- Directed by: Noam Gonick
- Written by: Noam Gonick
- Produced by: Noam Gonick Laura Michalchyshyn
- Starring: Jérémie Yuen Craig Aftanis Clayton Godson
- Cinematography: Paul Suderman
- Edited by: Bruce Little
- Production company: Big Daddy Beer Guts
- Distributed by: Mongrel Media
- Release date: January 27, 2001 (Sundance);
- Running time: 75 minutes
- Country: Canada
- Language: English

= Hey, Happy! =

2000 film directed by Noam Gonick

Hey, Happy! is a Canadian science fiction comedy film, directed by Noam Gonick and released in 2001.

Set in a countercultural squatter camp on the outskirts of Winnipeg, the film stars Jérémie Yuen as Sabu, a bisexual rave disc jockey on a quest to have sex with 2,000 men before the imminent apocalyptic flood of the Red River.

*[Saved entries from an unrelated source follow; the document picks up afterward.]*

(** A number is printed with digits and at most a minus sign. *)
Lemma pretty_N_go_occurs a x s :
  occurs a (pretty_N_go x s) → occurs a s ∨ ∃ d, a = pretty_N_char d.
Proof.
  revert s. induction (N.lt_wf_0 x) as [x _ IH]; intros s.
  assert (x = 0 ∨ 0 < x)%N as [->|Hx] by lia; [by left|].
  rewrite pretty_N_go_step by done.
  intros [[->|?]|?]%IH; [by right; eexists|by left|by right|].
  by apply N.div_lt.
Qed.

Lemma pretty_Z_occurs a (z : Z) :
  occurs a (pretty z) → a = "-"%char ∨ ∃ d, a = pretty_N_char d.
Proof.
  assert (HN : ∀ x : N, occurs a (pretty x) → ∃ d, a = pretty_N_char d).
  { intros x. unfold pretty, pretty_N. case_decide.
    - intros [->|[]]. by exists 0%N.
    - by intros [[]|?]%pretty_N_go_occurs. }
  unfold pretty, pretty_Z. destruct z as [|p|p].
  - intros [->|[]]. right. by exists 0%N.
  - intros ?. right. by apply (HN (N.pos p)).
  - intros [->|?]; [by left|]. right. by apply (HN (N.pos p)).
Qed.

Lemma pretty_Z_no_newline (z : Z) : ¬ occurs "010" (pretty z).
Proof.
  intros [?|[d Hd]]%pretty_Z_occurs; [done|].
  unfold pretty_N_char in Hd. by repeat case_match.
Qed.

Lemma pretty_Z_no_space (z : Z) : ¬ occurs " " (pretty z).
Proof.
  intros [?|[d Hd]]%pretty_Z_occurs; [done|].
  unfold pretty_N_char in Hd. by repeat case_match.
Qed.

(** Lines, each ended by a newline, can be told apart. *)
Lemma lines_inj {A} (line : A → string) (l1 l2 : list A) :
  (∀ x, ¬ occurs "010" (line x)) →
  foldr (λ x s, line x +:+ newline +:+ s) "" l1
    = foldr (λ x s, line x +:+ newline +:+ s) "" l2 →
  line <$> l1 = line <$> l2.
Proof.
  intros Hline. revert l2.
  induction l1 as [|x1 l1 IH]; intros [|x2 l2]; cbn [foldr]; [done| | |].
  - by destruct (line x2).
  - by destruct (line x1).
  - intros [E1 E2]%field_split; [|done..].
    rewrite !fmap_cons. f_equal; [done|by apply IH].
Qed.

Lemma foldl_lines {A} (line : A → string) (l : list A) acc :
  foldl (λ file x, file +:+ line x) acc l
    = acc +:+ foldr (λ x s, line x +:+ s) "" l.
Proof.
  revert acc. induction l as [|x l IH]; intros acc; simpl.
  - by rewrite append_nil_r.
  - by rewrite IH, append_assoc.
Qed.

(** The loop of lines 41-43 reads every element and nothing else. *)
Lemma save_permutation_loop h pre l acc :
  h = pre ++ l →
  forM (λ file k, v ← load APermute h k; Ok (file +:+ pretty v +:+ newline))
       acc (seqZ (Z.of_nat (length pre)) (Z.of_nat (length l)))
    = Ok (acc +:+ foldr (λ v s, pretty v +:+ newline +:+ s) "" l).
Proof.
  revert pre acc. induction l as [|x l IH]; intros pre acc ->.
  - simpl. by rewrite append_nil_r.
  - rewrite seqZ_cons by (simpl; lia). cbn [forM].
    rewrite load_inb by (unfold inb; rewrite length_app; simpl; lia).
    assert (rd (pre ++ x :: l) (Z.of_nat (length pre)) = x) as ->.
    { unfold rd. rewrite Nat2Z.id.
      by rewrite lookup_total_app_r, Nat.sub_diag by lia. }
    simpl.
    replace (Z.succ (Z.of_nat (length pre)))
      with (Z.of_nat (length (pre ++ [x])))
      by (rewrite length_app; simpl; lia).
    replace (Z.pred (Z.of_nat (S (length l))))
      with (Z.of_nat (length l)) by lia.
    rewrite (IH (pre ++ [x])) by (by rewrite <- app_assoc).
    by rewrite !append_assoc.
Qed.

Lemma save_permutation_text h f w :
  writable w f = true →
  save_permutation h f w
    = Ok (close f (foldr (λ v s, pretty v +:+ newline +:+ s) "" h) w).
Proof.
  intros Hw. unfold save_permutation. rewrite Hw.
  by rewrite (save_permutation_loop h [] h "" eq_refl
                : forM _ "" (seqZ 0 _) = _).
Qed.

(** X13. [save_permutation] loses nothing on a file that keeps what it is
    sent: when such a file can be opened the call returns and leaves a text
    in it, and two calls (on any such paths, in any environments) leave the
    same text only for the same vector.  The condition on the file is
    needed: the function does not check the stream, and a file that keeps
    nothing, such as /dev/null, ends the same for every vector. *)
Theorem save_permutation_lossless h1 h2 f1 f2 w1 w2 :
  writable w1 f1 = true → writable w2 f2 = true →
  keeps w1 f1 → keeps w2 f2 →
  is_Some (written f1 (save_permutation h1 f1 w1)) ∧
  (written f1 (save_permutation h1 f1 w1)
     = written f2 (save_permutation h2 f2 w2) → h1 = h2).
Proof.
  intros H1 H2 K1 K2. rewrite !save_permutation_text by done. simpl.
  rewrite !lookup_insert_eq, K1, K2. split; [done|]. intros [= E].
  apply lines_inj in E; [|apply pretty_Z_no_newline].
  revert E. apply (inj (fmap pretty)).
Qed.

Lemma save_permutation_lossless_witness :
  is_Some (written "perm.txt" (save_permutation [2; 0; 3; 1] "perm.txt" scratch)) ∧
  (written "perm.txt" (save_permutation [2; 0; 3; 1] "perm.txt" scratch)
     = written "perm.txt" (save_permutation [2; 0; 3; 1] "perm.txt" scratch) →
   [2; 0; 3; 1] = [2; 0; 3; 1]).
Proof.
  apply (save_permutation_lossless [2; 0; 3; 1] [2; 0; 3; 1]
           "perm.txt" "perm.txt" scratch scratch);
    (reflexivity || (intros text; reflexivity)).
Defined.

(** A file that keeps nothing ends the same whatever the vector. *)
Lemma save_permutation_forgetful :
  written "/dev/null" (save_permutation [1; 0] "/dev/null" scratch)
    = written "/dev/null" (save_permutation [0; 1] "/dev/null" scratch).
Proof. reflexivity. Qed.

(** X14. [save_permutation] always returns, without reading outside
    [h_permute]; it changes no file but [filename]; when [filename] cannot
    be opened it changes no file at all and reports it with one message,
    and otherwise it reports nothing. *)
Theorem save_permutation_effect h f w :
  ∃ w', save_permutation h f w = Ok w' ∧ writable w' = writable w ∧
    (∀ g, g ≠ f → files w' !! g = files w !! g) ∧
    (if writable w f then errors w' = errors w ∧ is_Some (files w' !! f)
     else files w' = files w ∧
          errors w' = errors w ++ ["Error opening file: " +:+ f]).
Proof.
  destruct (writable w f) eqn:Hw.
  - rewrite save_permutation_text by done. eexists. split; [done|]. simpl.
    split_and!; [done| |done|by rewrite lookup_insert_eq].
    intros g Hg. by rewrite lookup_insert_ne.
  - unfold save_permutation. rewrite Hw. eexists. split; [done|]. by simpl.
Qed.

Lemma foldl_concat {A B} (f : B → A → B) (ls : list (list A)) acc :
  foldl (λ acc l, foldl f acc l) acc ls = foldl f acc (concat ls).
Proof.
  revert acc. induction ls as [|l ls IH]; intros acc; [done|].
  simpl. by rewrite foldl_app, IH.
Qed.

After successfully bedding 1,999 men, he sets his sights on Happy (Craig Aftanis) as his final conquest, only to be drawn into a love triangle with rival Spanky (Lexi Tronic, credited as Clayton Godson).

The film premiered at the 2001 Sundance Film Festival. It had its Canadian premiere at the Inside Out Film and Video Festival, where it won the award for Best Canadian Film. In its subsequent Canadian theatrical release, it was screened with Guy Maddin's short film The Heart of the World.

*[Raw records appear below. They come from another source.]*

(** * Store backend (backend/server.py): a shallow embedding and its properties

    The handlers of [backend/server.py] are embedded as pure functions over an
    explicit database value [Db]: every handler takes the database before the
    request and returns its response together with the database after it.

    The document store is modelled by lists of documents in insertion order
    ([find_one] returns the first match, [update_one] and [delete_one] touch
    the first match, [to_list n] keeps the first [n] documents).  Values the
    handlers draw from their environment ([uuid.uuid4()], [datetime.utcnow()],
    the salt of the password hasher) are explicit arguments.  The password
    hasher and the JWT encoder are libraries outside the repository and are
    taken as parameters of the authentication handlers. *)

From Stdlib Require Import List String Ascii ZArith Bool Lia PrimFloat.
From Stdlib Require Import DecimalString.
Import ListNotations.

Set Warnings "-register-all,-inexact-float".

Local Open Scope string_scope.
Local Open Scope Z_scope.
Local Open Scope list_scope.

(** ** Data model *)

(** A naive UTC [datetime], as microseconds since the epoch. *)
Definition datetime := Z.

(** A JSON value: the content of the [dict] fields of an order. *)
Inductive json : Type :=
| JNull
| JBool (b : bool)
| JInt (n : Z)
| JFloat (x : float)
| JStr (s : string)
| JArr (l : list json)
| JObj (l : list (string * json)).

Definition dict := list (string * json).

(** [class Product(BaseModel)] *)
Module Product.
Record t := mk {
  id : string;
  name : string;
  description : string;
  price : float;
  image_url : string;
  category : string;
  stock : Z;
  created_at : datetime
}.
End Product.

(** A document of the [products] collection.  [update_product] writes with
    [$set] whatever the request carried, and every field of [ProductUpdate]
    is [Optional], so the six updatable fields of a stored document hold a
    value or [null] ([None]). *)
Module ProductDoc.
Record t := mk {
  id : string;
  name : option string;
  description : option string;
  price : option float;
  image_url : option string;
  category : option string;
  stock : option Z;
  created_at : datetime
}.
End ProductDoc.

(** [class ProductCreate(BaseModel)] *)
Module ProductCreate.
Record t := mk {
  name : string;
  description : string;
  price : float;
  image_url : string;
  category : string;
  stock : Z
}.
End ProductCreate.

(** [class ProductUpdate(BaseModel)].  A field is unset ([None]: the key was
    not in the request body), or set to [null] ([Some None]) or to a value
    ([Some (Some v)]); pydantic records the last two alike in its set of
    fields that were set. *)
Module ProductUpdate.
Record t := mk {
  name : option (option string);
  description : option (option string);
  price : option (option float);
  image_url : option (option string);
  category : option (option string);
  stock : option (option Z)
}.
End ProductUpdate.

(** [class User(BaseModel)] *)
Module User.
Record t := mk {
  id : string;
  email : string;
  full_name : string;
  hashed_password : string;
  is_active : bool;
  created_at : datetime
}.
End User.

(** [class UserCreate(BaseModel)] *)
Module UserCreate.
Record t := mk {
  email : string;
  full_name : string;
  password : string
}.
End UserCreate.

(** [class UserLogin(BaseModel)] *)
Module UserLogin.
Record t := mk {
  email : string;
  password : string
}.
End UserLogin.

(** [class Token(BaseModel)] *)
Module Token.
Record t := mk {
  access_token : string;
  token_type : string
}.
End Token.

(** [class CartItem(BaseModel)] *)
Module CartItem.
Record t := mk {
  id : string;
  user_id : string;
  product_id : string;
  quantity : Z;
  created_at : datetime
}.
End CartItem.

(** [class CartItemCreate(BaseModel)] *)
Module CartItemCreate.
Record t := mk {
  product_id : string;
  quantity : Z
}.
End CartItemCreate.

(** [class Order(BaseModel)] *)
Module Order.
Record t := mk {
  id : string;
  user_id : string;
  items : list dict;
  total_amount : float;
  status : string;
  shipping_address : dict;
  created_at : datetime
}.
End Order.

(** [class OrderCreate(BaseModel)] *)
Module OrderCreate.
Record t := mk {
  items : list dict;
  total_amount : float;
  shipping_address : dict
}.
End OrderCreate.

(** An entry of the list [get_cart] returns; [product] is the [dict()] of a
    validated [Product]. *)
Module CartEntry.
Record t := mk {
  id : string;
  quantity : Z;
  product : Product.t
}.
End CartEntry.

(** The four collections of [db]. *)
Record Db := mkDb {
  users : list User.t;
  products : list ProductDoc.t;
  cart_items : list CartItem.t;
  orders : list Order.t
}.

(** What a handler answers: its return value, an [HTTPException] it raised,
    or another exception that escaped it (a pydantic [ValidationError] when a
    stored document does not fit its model): a 500 for the caller. *)
Inductive response (A : Type) : Type :=
| Ok (a : A)
| HTTPException (status_code : Z) (detail : string)
| InternalServerError.

Arguments Ok {A} a.
Arguments HTTPException {A} status_code detail.
Arguments InternalServerError {A}.

(** ** The document store *)

Module Collection.
Section Ops.
Context {A : Type}.

Definition find_one (q : A -> bool) (c : list A) : option A :=
  List.find q c.

Definition find (q : A -> bool) (c : list A) : list A :=
  List.filter q c.

Definition to_list (n : nat) (cursor : list A) : list A :=
  List.firstn n cursor.

Definition insert_one (d : A) (c : list A) : list A :=
  c ++ [d].

Definition insert_many (ds : list A) (c : list A) : list A :=
  c ++ ds.

(** [update_one q {"$set": ...}]: the first match is rewritten by [f];
  the first component is [matched_count]. *)
Fixpoint update_one (q : A -> bool) (f : A -> A) (c : list A)
  : nat * list A :=
  match c with
  | [] => (0%nat, [])
  | d :: c' =>
      if q d then (1%nat, f d :: c')
      else let (n, r) := update_one q f c' in (n, d :: r)
  end.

In 2023, Telefilm Canada announced that the film was one of 23 titles that will be digitally restored under its new Canadian Cinema Reignited program to preserve classic Canadian films.

==Critical response==
Writing for the Toronto Star, Geoff Pevere wrote that "If Gonick's first feature film (he directed the award-winning documentary about filmmaker Guy Maddin called Waiting for Twilight) registers anything with prairie twilight clarity, it's expertly orchestrated chaos: as individually anarchic as any of the movie's set-pieces may seem- and the one involving "Magnolia Thunderpussy's Filipino witchcraft shack" is merely one- they're rendered with a cinematic skill that gives the rules behind the gameplaying away. Whether or not you "get" this flagrantly anti-linear movie, there's no missing the artfulness behind it."

For the National Post, Stephen Cole panned the film, writing that "none of [its cast], amateurs all, show any aptitude for performing (Godson acts about as well as Sex Pistol Sid Vicious played bass), although inarticulate Yuen, who is forever pulling the hair out of his eyes, is an intriguing camera subject-hunk in the tradition of Warhol's Joe Dallesandro."

In his 2006 book The Romance of Transgression in Canada: Queering Sexualities, Nations, Cinemas, Thomas Waugh wrote that the film was essentially a postmodern update of John Greyson's 1996 film Lilies, "but this one substitutes upbeat prairie rave euphoria for Quebec martyr melodrama".